Она опять ворчит, но делает, как он сказал. Папа ждёт, пока она не окажется вне пределов слышимости, и садится за стол, опираясь о него.

— Слава Богу, — произносит он, вздыхая. — Я имел дело с этим всю ночь, так что вам, мальчики, лучше поработать над своим поведением. Я понимаю, что слишком поздно говорить об этом Коннеру и Тэйту, но, Эйден, дорогой мой, веди себя, сынок, как идеал для своего папы.

— Дорогой отец, готов поставить на это левую половину задницы, — Эйден выхватывает у меня другой тост и уворачивается, когда я собираюсь ударить его.

— Задница! — весело кричит Мила.

— Что? Нет, — я наклоняюсь перед её стульчиком. — Плохое. Плохое слово.

— Задница, — хихикает она, прикрыв лицо ладошками.

Я стреляю взглядом в Эйдена.

— Спасибо.

— Извини, братан, — он на самом деле выглядит виноватым.

Вытираю лоб и поднимаю её со стульчика. Пора готовиться.

***

— Что думаешь? Отстой, да?

Мила хватается за пальцы ног и раскачивается.

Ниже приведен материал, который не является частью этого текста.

(* ===== verification/AssetText.v ===== *)
(** * AssetText: amounts as text

    [asset::to_string] and [asset::from_string] of [libraries/protocol/asset.cpp]: a
    decimal number, a space and the name of the symbol; the digits after the point are
    the decimals.  Numbers are read and written by fc: class [FcText]. *)

From stdpp Require Import pretty.
From S2P Require Import Prelude FcLib Config Asset.
From Stdlib Require Import Ascii.
Import Stdlib.Strings.String (String, EmptyString).

Notation chars := (list ascii).
Fixpoint chars_of (s : string) : chars :=
  match s with EmptyString => [] | String c s => c :: chars_of s end.
Fixpoint string_of (l : chars) : string :=
  match l with [] => EmptyString | c :: l => String c (string_of l) end.

Definition digit (c : ascii) : Prop := (48 ≤ N_of_ascii c ≤ 57)%N.
#[global] Instance digit_dec c : Decision (digit c) := _.
Definition space : ascii := " "%char.
Definition dot : ascii := "."%char.
(** The value of digits. *)
Definition digits_value (l : chars) : Z := foldl (λ v c, 10 * v + (Z.of_N (N_of_ascii c) - 48)) 0 l.
(** [l] is the decimal numeral of [z]. *)
Definition numeral (z : Z) (l : chars) : Prop :=
  Forall digit l ∧ digits_value l = z ∧ (z = 0 → l = ["0"%char]) ∧ (z ≠ 0 → head l ≠ Some "0"%char).

(** fc: [to_string( int64_t )] writes the decimal numeral, [to_int64] reads digits as a
    number, [trim] removes the white space at both ends. *)
Class FcText := {
  fc_to_string : Z → chars;
  fc_to_int64 : chars → result Z;
  fc_trim : chars → chars;
  fc_to_string_spec z : 0 ≤ z < 2 ^ 63 → numeral z (fc_to_string z);
  fc_to_int64_spec l : Forall digit l → l ≠ [] → digits_value l < 2 ^ 63 → fc_to_int64 l = Ok (digits_value l);
  fc_trim_spec a b l : (32 < N_of_ascii a)%N → (32 < N_of_ascii b)%N → head l = Some a → last l = Some b → fc_trim l = l
}.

— Приму это как «да», — вздыхаю и беру карандаш, чтобы изменить несколько слов. — Ладно, господин автор, как насчёт… — я наигрываю последние поправки перед припевом и начинаю читать с листа. — Время пройдёт, и чувства изменятся, но ты не знаешь, всё те же ли мы, я всё ещё хочу тебя как раньше, я всё ещё хочу тебя, как ты хочешь меня... Да?

Мила хлопает в ладоши.

— Да, папочка!

— У тебя явно мамины способности для написания песен, а не мои, — я проверяю следующий абзац. — Ладно, следующие строки, — снова начинаю играть. — Я отрицаю это, потому что больно, я борюсь с этим, потому это чувство сжигает, но я хочу всё, что ты можешь дать... Как-то так?